NoyadeLe Suisse qui s'est tué en Corse travaillait au CHUV

Le quinquagénaire s'est mal réceptionné après un saut de 15 m à Chisa sur l'Île de Beauté. Domicilié dans le canton de Vaud, il était en vacances avec sa compagne et ses enfants.

par
Evelyne Emeri
Après son saut de 15 m, le Vaudois est resté coincé au fond de la cascade par 6-7 m de fond.

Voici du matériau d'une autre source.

(* ===== verification/FirstProcs.v ===== *)
(** The first processes: what [proc_alloc], [user_init] and [user_idle_init] of
    kern/proc.c leave in memory and in the process table when the kernel
    starts. *)

From S2P Require Import Prelude Memory Sleeplock Superblock Txn CString Kalloc Vm PageTable AddrSpace UserMem NewSpace BufferCache.
From S2P Require Import Fs File Proc ProcSpec.

Section Processes.
Context {T : Type} `{!TxnOps T, !OpOps T}.
Context (kend trapret forkret : Z) (Hkend : KERNBASE < kend).
Context (Htrap : 0 ≤ trapret < 2 ^ 64) (Hfork : 0 ≤ forkret < 2 ^ 64 - 8).
Context (devsw_read : Z → option (Z → Z → M (fs T) (Z * list Z))).
Implicit Types (s : kst) (t : ptable) (k : kern T).

Definition root_inode : inode := Inode ROOTDEV ROOTINO 1 initsleeplock 0 0 0 0 0 0 (replicate 13 0).
Lemma namei_root sb (x : T) :
  Fs.namei 0 0 devsw_read [slash] [] (Fs sb (λ _, inode0) x) = Ret (Some 0) (Fs sb (upd (λ _, inode0) 0 root_inode) x).
Proof. reflexivity. Qed.

(** ** A new process *)

(** The words of the kernel stack [c] that the first switch to a process
    needs. *)
Record stack_ready (m : mem) (c : Z) : Prop := {
  sr_trapret : load64 m (c + KSTACKSIZE - TF_SIZE - 8) = trapret;
  sr_sp : load64 m (c + KSTACKSIZE - TF_SIZE - 16) = c + KSTACKSIZE;
  sr_x30 : load64 m (c + KSTACKSIZE - TF_SIZE - 16 - CONTEXT_SIZE + 88) = forkret + 8;
}.

Lemma stack_ready_ext m m' c :
  (∀ x, c ≤ x < c + KSTACKSIZE - TF_SIZE → m' x = m x) → stack_ready m c → stack_ready m' c.
Proof.
  intros Hm [H1 H2 H3]. unfold KSTACKSIZE, TF_SIZE, CONTEXT_SIZE in *.
  split; (etransitivity; [apply load64_ext; intros i Hi; apply Hm; unfold KSTACKSIZE, TF_SIZE, CONTEXT_SIZE; lia|done]).
Qed.
(* ===== verification/MainExample.v ===== *)
(** The theorems of file MainSpec on a small machine: the board with the SD
    card of file SdInitExample, and the log on the cache on a disk in memory. *)

From S2P Require Import Prelude Memory CString Kalloc Vm Dlist BufferCache Sleeplock Bio Superblock Log LogOps Ramdisk Txn Fs File Console Proc ProcSpec FirstProcs.
From S2P Require Import Syscall Sysfile Exec Dispatch Mmio SdRegs Sd SdQueue SdInit SdInitExample Uart Trap Main MainSpec.

(** The kernel ends 30 pages before the end of memory. *)
Definition small_end : Z := KERNBASE + PHYSTOP - 30 * 4096 + 8.
#[local] Instance small_kernel : Kernel := {
  k_end := small_end; k_ptable_addr := small_end - 0x8000; k_trapret := KERNBASE + 0x81000;
  k_forkret := KERNBASE + 0x82000; k_input_r := KERNBASE + 0xE0000; k_cpu := 0; k_fuel := 10;
}.
#[local] Instance small_libc : Libc := {
  AT_FDCWD := -100; O_RDONLY := 0; O_WRONLY := 1; O_RDWR := 2; O_CREAT := 64; O_LARGEFILE := 32768;
  stat_size := 128; store_stat _ l := l;
}.
#[local] Instance small_elf : Elf := {
  ELFMAG := [127; 69; 76; 70]; PT_LOAD := 1; AT_PAGESZ := 6; AT_NULL := 0; ehdr_size := 64; phdr_size := 56;
  e_ident := take 16; e_phoff l := of_bytes (take 8 (drop 32 l)); e_phnum l := of_bytes (take 2 (drop 56 l));
  e_entry l := of_bytes (take 8 (drop 24 l)); p_type l := of_bytes (take 4 l); p_offset l := of_bytes (take 8 (drop 8 l));
  p_vaddr l := of_bytes (take 8 (drop 16 l)); p_filesz l := of_bytes (take 8 (drop 32 l)); p_memsz l := of_bytes (take 8 (drop 40 l));
}.
Definition storage : Type := lst (bst ramdisk) * con.
#[local, refine] Instance storage_statics : Lens storage statics := {
  lget s := Statics (ls_log s.1) (bs_cache (ls_buf s.1)) s.2;
  lset x s := (mkLst (st_log x) (mkBst (st_cache x) (bs_dev (ls_buf s.1))), st_con x);
}.
Proof.
  - by intros [].
  - by intros [[? []] ?].
  - done.
Defined.

(** The machine when it is switched on: memory and static variables are not
    zero. *)
Definition garbage_con : con := Con (replicate 128 7) 3 5 9 (-1) [] 0.
Definition garbage_kern : kern storage :=
  Kern (Files (λ _, mkFile FD_INODE 3 true true 7 9)
    (Fs (mkSb 1 2 3 4 5 6 7) (λ _, root_inode) (mkLst (mkLog 1 2 3 4 5 6 [] 7) (rd_boot (λ _, [])), garbage_con)))
    (mkKst (λ a, a mod 251) 0x1234) (mkPtable (λ _, with_state proc0 RUNNING) 1 (Some 5) (λ _, Some 3)).
Definition power_on : machine storage card_dev :=
  Machine garbage_kern (SdSt sdCard0 7 7 (λ _, buf0) (mkLheap (λ _, 7) (λ _, 7)) [] (CardDev 0 0 false 0 0)) (Sysregs 0 0 0 0).
Definition small_bss : Z := small_end - 16.
Definition small_code : Z := small_end - 128.
Definition no_dev (mj : Z) : option (Z → Z → M (fs storage) (Z * list Z)) := None.
Abbreviation boots := (main_init small_bss small_code 0x60 1 1 ex_stack no_dev power_on).

Lemma small_linked : linked small_bss small_code 0x60.
Proof. split; vm_compute; repeat split; done. Qed.

Lemma card_console k x r d :
  console_init (Machine (T := storage) (D := card_dev) k x r) = Ret () (Machine k (lset d x) r) → lset d x = x.
Proof.
  destruct x as [c hv bc b q w [cmd fl da le bl]], k as [[F [sb ic [y1 y2]]] s t]. intros E.
  apply (f_equal (λ o, match o with Ret _ m => m_sd m | _ => ex_power_on end)) in E. symmetry. exact E.
Qed.
Lemma card_irq k x r d :
  irq_init (Machine (T := storage) (D := card_dev) k x r) = Ret () (Machine k (lset d x) r) → lset d x = x.
Proof.
  destruct x as [c hv bc b q w [cmd fl da le bl]], k as [[F [sb ic [y1 y2]]] s t]. intros E.
  apply (f_equal (λ o, match o with Ret _ m => m_sd m | _ => ex_power_on end)) in E. symmetry. exact E.
Qed.

(** The card does not make [sd_init] panic. *)
Definition card_type {A} (o : outcome (sdst card_dev) A) : option Z :=
  match o with Ret _ x => Some (type (sd_card x)) | _ => None end.
Lemma card_type_ret {A} (o : outcome (sdst card_dev) A) v : card_type o = Some v → ∃ a x, o = Ret a x.
Proof. destruct o; [by eauto|done..]. Qed.
Lemma card_type_start : card_type (sd_init 1 1 ex_stack ex_power_on) = Some SD_TYPE_2_HC.
Proof. vm_compute. reflexivity. Qed.

Lemma small_end_inside : k_end mod PGSIZE ≠ 0.
Proof. by vm_compute. Qed.
Lemma power_on_card : zero_sd (m_sd power_on) = ex_power_on.
Proof. reflexivity. Qed.

Lemma boots_returns : ∃ m', boots = Ret () m'.
Proof.
  destruct (main_init_runs small_bss small_code 0x60 1 1 ex_stack no_dev power_on small_linked eq_refl)
    as (k3 & x3 & r & _ & _ & (k1 & k2 & r' & d1 & d3 & E1 & E2 & ->) & E).
  rewrite power_on_card in *. rewrite (card_console _ _ _ _ E1) in E2. rewrite (card_irq _ _ _ _ E2) in E.
  rewrite (proj2 (Z.eqb_neq _ _) small_end_inside) in E. destruct (card_type_ret _ _ card_type_start) as (l & x & Ex).
  exists (Machine k3 x r). rewrite E. unfold mbind, M_bind, lift. cbn [lget machine_sd m_sd]. by rewrite Ex.
Qed.

Lemma main_boots_witness :
  ∃ m', boots = Ret () m' ∧ kernel_ready small_bss small_code 0x60 (k_mem (k_kmem garbage_kern)) (m_kern m') ∧
    pt_init (k_ptable (m_kern m')) = Some 3 ∧ init (sd_card (m_sd m')) = 1.
Proof.
  destruct boots_returns as [m' E]. exists m'. split; [exact E|].
  pose proof (main_boots small_bss small_code 0x60 1 1 ex_stack no_dev power_on small_linked small_end_inside
    eq_refl eq_refl card_mailbox) as H.
  rewrite E in H. destruct H as [Hk (_ & Hc & _)]. split; [exact Hk|]. split; [|exact Hc].
  destruct Hk as [(l & free & K & Hl & Hb) _ _ _ _ _]. rewrite (bw_init _ _ _ _ _ _ _ _ _ _ Hb), Hl. by destruct l.
Defined.

(** CPU 2 enters [main] before CPU 0 is done, and schedules after it. *)
Lemma cpus_start_witness :
  ∃ s, rtc (sstep small_bss small_code 0x60 1 1 ex_stack no_dev) (System (λ _, Entry) 0 power_on) s ∧
    sy_phase s 2 = Scheduling ∧ sy_phase s 1 = Entry ∧ pt_ok (sy_table s).
Proof.
  destruct boots_returns as [m' E].
  destruct (main_rest_runs 2 m') as [m2 E2].
  set (s := System (upd (upd (upd (λ _, Entry) 2 Waiting) 0 Waiting) 2 Scheduling) 1 m2).
  assert (rtc (sstep small_bss small_code 0x60 1 1 ex_stack no_dev) (System (λ _, Entry) 0 power_on) s) as Hr.
  { eapply rtc_l; [apply (ss_enter _ _ _ _ _ _ _ 2); [split; reflexivity|reflexivity]|].
    eapply rtc_l; [apply (ss_init _ _ _ _ _ _ _ _ m'); [reflexivity|exact E]|].
    apply rtc_once. apply (ss_go _ _ _ _ _ _ _ 2 _ 1 m' m2); [split; [discriminate|reflexivity]|reflexivity|discriminate|exact E2]. }
  exists s. split; [exact Hr|]. split; [reflexivity|]. split; [reflexivity|].
  apply (cpus_start small_bss small_code 0x60 1 1 ex_stack no_dev power_on s 2 small_linked small_end_inside
    eq_refl eq_refl card_mailbox Hr eq_refl).
Defined.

Après son saut de 15 m, le Vaudois est resté coincé au fond de la cascade par 6-7 m de fond.

DR/CHUV

Le spot est très couru. Les «Trois bassins» à Chisa (Haute-Corse), c'est là où chaque année des centaines de touristes viennent défier les 15 à 20 m de vide qui les attendent avant de transpercer les eaux du Travo et l'une des trois vasques. Sur YouTube, les adeptes sautent avec leur GroPro vissée sur le casque pour filmer leur exploit.

«Il a perdu connaissance»

Lundi vers 17h, la poussée d'adrénaline s'est terminée en tragédie pour ce Vaudois, père de deux filles de 18 et 22 ans. «Né en 1967 et domicilié à Trélex, il voyageait avec sa compagne et les trois enfants de celle-ci dans une voiture aménagée comme un vieux bus Volkswagen», raconte une employée de la minuscule commune corse proche de la base aérienne de Ventiseri-Solenzara.

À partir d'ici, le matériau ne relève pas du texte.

(* ===== verification/UserSpec.v ===== *)
(** What cat, ls and init do, for any world that behaves as POSIX says.

    [view] is what can be seen of a world: what was written to the standard
    output and error, the files by their paths, the rest of each file that is
    open for reading, the children in the order in which [wait] will report
    them, and how many calls have failed or have written less than they were
    asked to.  The laws are those of a world in which nobody else writes to the
    files while the program runs; a call may fail, and a write may be short.
    [does] and [runs] say that a call and a program end, in which world and with
    which value. *)

From ITree Require Import ITree ITreeFacts Events.State Events.StateFacts.
From S2P Require Import Prelude BufferCache Fs User.

Record ufile := UFile { uf_stat : ustat; uf_bytes : list Z }.
Record view := View {
  v_out : list Z; v_err : list Z;
  v_files : list Z → option ufile; v_fds : gmap Z ufile; v_children : list Z; v_faults : nat }.

Definition print (fd : Z) (b : list Z) (v : view) : view :=
  if fd =? 1 then View (v_out v ++ b) (v_err v) (v_files v) (v_fds v) (v_children v) (v_faults v)
  else View (v_out v) (v_err v ++ b) (v_files v) (v_fds v) (v_children v) (v_faults v).
Definition with_fds (f : gmap Z ufile → gmap Z ufile) (v : view) : view :=
  View (v_out v) (v_err v) (v_files v) (f (v_fds v)) (v_children v) (v_faults v).
Definition with_children (l : list Z) (v : view) : view :=
  View (v_out v) (v_err v) (v_files v) (v_fds v) l (v_faults v).
(** One more call has failed. *)
Definition fault (v : view) : view :=
  View (v_out v) (v_err v) (v_files v) (v_fds v) (v_children v) (S (v_faults v)).
(** A call to write [b] that has returned [r]: the first [r] bytes are written,
    and none of them if [r] is negative. *)
Definition delivered (fd r : Z) (b : list Z) (v : view) : view :=
  if r <? Z.of_nat (length b) then fault (print fd (take (Z.to_nat r) b) v) else print fd b v.

Class World (W : Type) := {
  posix : ∀ A, libcE A → W → itree void1 (W * A);
  viewof : W → view;
  (** What [printf] makes of a format and its arguments. *)
  render : string → list arg → list Z }.

Definition does `{World W} {A} (e : libcE A) (w w' : W) (a : A) : Prop :=
  eutt eq (posix A e w) (ITreeDefinition.Ret (w', a)).
Definition runs `{World W} {A} (t : itree libcE A) (w w' : W) (a : A) : Prop :=
  eutt eq (interp_state posix t w) (ITreeDefinition.Ret (w', a)).
Definition set_channel_state (ch : nat) (s : channelState) (st : state) : state :=
  match channels st !! ch with
  | Some c => set_channels (<[ch := {| owner := owner c; ch_readyState := s |}]> (channels st)) st
  | None => st
  end.

(** [wsRef.current?.readyState === WebSocket.OPEN]. *)
Definition ws_open (st : state) : bool :=
  match wsRef st with
  | Some OPEN => true
  | _ => false
  end.

(** [pc?.dataChannel?.readyState === 'open'] for the object [pc]. *)
Definition channel_of (st : state) (pc : nat) : option nat :=
  match pcs st !! pc with
  | Some p => dataChannel p
  | None => None
  end.

Definition channel_is_open (st : state) (ch : nat) : bool :=
  match channels st !! ch with
  | Some {| ch_readyState := ch_open |} => true
  | _ => false
  end.

Definition dataChannel_open (st : state) (pc : nat) : bool :=
  match channel_of st pc with
  | Some ch => channel_is_open st ch
  | None => false
  end.

Section Handlers.

(** [new RTCIceCandidate(candidate)]: whether the constructor accepts the
    payload (it throws otherwise). *)
Variable candidate_ok : option json -> bool.

(** [updateConnectionsList]. *)
Definition updateConnectionsList (st : state) : state :=
  let connList :=
    List.filter
      (fun peerId =>
         match JSMap.get peerId (peerConnectionsRef st) with
         | Some pc => dataChannel_open st pc
         | None => false
         end)
      (JSMap.keys (peerConnectionsRef st)) in
  let st1 := setConnections connList st in
  if (0 <? length connList)%nat then setStatus connected st1
  else if ws_open st then setStatus disconnected st1
  else st1.

(** [createPeerConnection]: a new object, with a data channel of its own
    when it is the initiator, entered under [remotePeerId]. *)
Definition createPeerConnection (remotePeerId : string) (isInitiator : bool) (st : state)
  : nat * state :=
  let pc := length (pcs st) in
  let ch := length (channels st) in
  let peerConn :=
    {| remotePeerId := remotePeerId; isInitiator := isInitiator;
       remoteDescription := None; localDescription := None;
       dataChannel := if isInitiator then Some ch else None;
       pendingIceCandidates := [] |} in
  let st1 := set_pcs (pcs st ++ [peerConn]) st in
  let st2 :=
    if isInitiator
    then set_channels (channels st1 ++ [{| owner := pc; ch_readyState := ch_connecting |}]) st1
    else st1 in
  (pc, set_peerConnectionsRef (JSMap.set remotePeerId pc (peerConnectionsRef st2)) st2).

(** A handler reaches an [await]: it is suspended. *)
Definition suspend (t : task) (st : state) : state :=
  set_tasks (tasks st ++ [Some t]) st.

Definition ice_candidate_msg (target : string) (candidate : json) : json :=
  JObj [("type", JStr "ice-candidate"); ("targetPeerId", JStr target);
        ("candidate", candidate)].

Definition answer_msg (target : string) (answer : option json) : json :=
  JObj ([("type", JStr "answer"); ("targetPeerId", JStr target)] ++ JS.field "answer" answer).
Lemma rstrip_end s : ends_with_space (rstrip s) = false.
Proof.
  unfold ends_with_space.
  destruct (rstrip_last s None) as [[_ ->]|(c & -> & Hc)]; auto.
Qed.

(** [clean_text] returns tidy text. *)
Lemma clean_text_tidy s : tidy (clean_text s) = true.
Proof.
  unfold tidy, clean_text, strip.
  rewrite rstrip_head by apply lstrip_head.
  rewrite rstrip_end.
  rewrite rstrip_single_spaced; auto.
  apply lstrip_single_spaced, collapse_single_spaced.
Qed.

Lemma collapse_fix b s :
  single_spaced s = true ->
  (b = true -> head_is is_space s = false) ->
  collapse_ws b s = s.
Proof.
  revert b. induction s as [|c r IH]; intros b Hs Hb; cbn [collapse_ws]; auto.
  cbn [single_spaced head_is] in *. apply andb_true_iff in Hs. destruct Hs as [Hc Hr].
  destruct (is_space c) eqn:Ec.
  - destruct b; [specialize (Hb eq_refl); discriminate|].
    apply andb_true_iff in Hc. destruct Hc as [Hc Hh].
    apply Ascii.eqb_eq in Hc. subst c. f_equal. apply IH; auto.
    intros _. now apply negb_true_iff.
  - f_equal. apply IH; auto. discriminate.
Qed.

Lemma lstrip_fix s : head_is is_space s = false -> lstrip s = s.
Proof. destruct s as [|c r]; cbn [lstrip head_is]; auto. now intros ->. Qed.

Lemma all_chars_last p s prev :
  all_chars p s = true ->
  match prev with Some c => p c | None => false end = true \/ s <> "" ->
  match last_char prev s with Some c => p c | None => false end = true.
Proof.
  revert prev. induction s as [|c r IH]; intros prev Ha Hp; cbn [last_char].
  - destruct Hp; congruence.
  - cbn [all_chars] in Ha. apply andb_true_iff in Ha. destruct Ha as [Hc Hr].
    apply IH; auto.
Qed.

Lemma rstrip_fix s : ends_with_space s = false -> rstrip s = s.
Proof.
  unfold ends_with_space.
  assert (G : forall prev,
             match last_char prev s with Some c => is_space c | None => false end = false ->
             rstrip s = s).
  { induction s as [|c r IH]; intros prev H; cbn [rstrip]; auto.
    destruct (all_space (String c r)) eqn:Ea.
    - pose proof (all_chars_last is_space (String c r) prev Ea) as Hl.
      rewrite Hl in H; [discriminate|right; discriminate].
    - f_equal. apply (IH (Some c)). exact H. }
  apply G.
Qed.

Lemma tidy_fix s : tidy s = true -> clean_text s = s.
Proof.
  unfold tidy, clean_text, strip. rewrite !andb_true_iff, !negb_true_iff.
  intros [[Hh He] Hs].
  rewrite collapse_fix by (auto; discriminate).
  rewrite lstrip_fix by auto. now apply rstrip_fix.
Qed.

Lemma collapse_non_space b s : non_space_chars (collapse_ws b s) = non_space_chars s.
Proof.
  revert b. induction s as [|c r IH]; intros b; cbn [collapse_ws non_space_chars]; auto.
  destruct (is_space c) eqn:Ec.
  - destruct b; [apply IH|]. cbn [non_space_chars].
    change (is_space " ") with true. cbv iota. apply IH.
  - cbn [non_space_chars]. rewrite Ec. f_equal. apply IH.
Qed.

Lemma lstrip_non_space s : non_space_chars (lstrip s) = non_space_chars s.
Proof.
  induction s as [|c r IH]; cbn [lstrip non_space_chars]; auto.
  destruct (is_space c) eqn:Ec; auto. cbn [non_space_chars]. now rewrite Ec.
Qed.

Lemma rstrip_non_space s : non_space_chars (rstrip s) = non_space_chars s.
Proof.
  induction s as [|c r IH]; cbn [rstrip]; auto.
  destruct (all_space (String c r)) eqn:Ea.
  - apply all_space_spec in Ea. now rewrite Ea.
  - cbn [non_space_chars]. now rewrite IH.
Qed.

Lemma clean_text_non_space s : non_space_chars (clean_text s) = non_space_chars s.
Proof.
  unfold clean_text, strip.
  now rewrite rstrip_non_space, lstrip_non_space, collapse_non_space.
Qed.

Lemma all_space_no_head s :
  all_space s = true -> head_is is_space s = false -> s = "".
Proof.
  destruct s as [|c r]; auto. unfold all_space. cbn [all_chars head_is].
  intros H1 H2. rewrite H2 in H1. discriminate.
Qed.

«Apparemment, il s'est mal réceptionné. Un de ses genoux a cogné son crâne, il avait un gros hématome. Il a perdu connaissance, poursuit la collaboratrice administrative. Le malheureux est ensuite resté coincé par 6-7 m de fond, un pied pris entre deux rochers. Un autre touriste a tenté de lui venir en aide tout de suite, mais il y avait beaucoup de remous et très peu de visibilité en raison de la chute d'eau.» Le Vaudois s'est noyé, inconscient, dans l'incapacité de s'extraire et de remonter à la surface.

Sous les yeux de ses proches

Rapidement alertés, les secouristes n'ont pu retrouver sa dépouille que deux heures après le saut fatal, aux environs de 19h. La conjointe du défunt et ses enfants ont assisté à cette effroyable scène en direct. Tous les quatre ont été pris en charge par une cellule psychologique.

La victime travaillait depuis longtemps au CHUV à Lausanne. Collaborateur au Centre des formations, le quinquagénaire était responsable des Technologies de l'information et de la communication pour l'enseignement (TICE).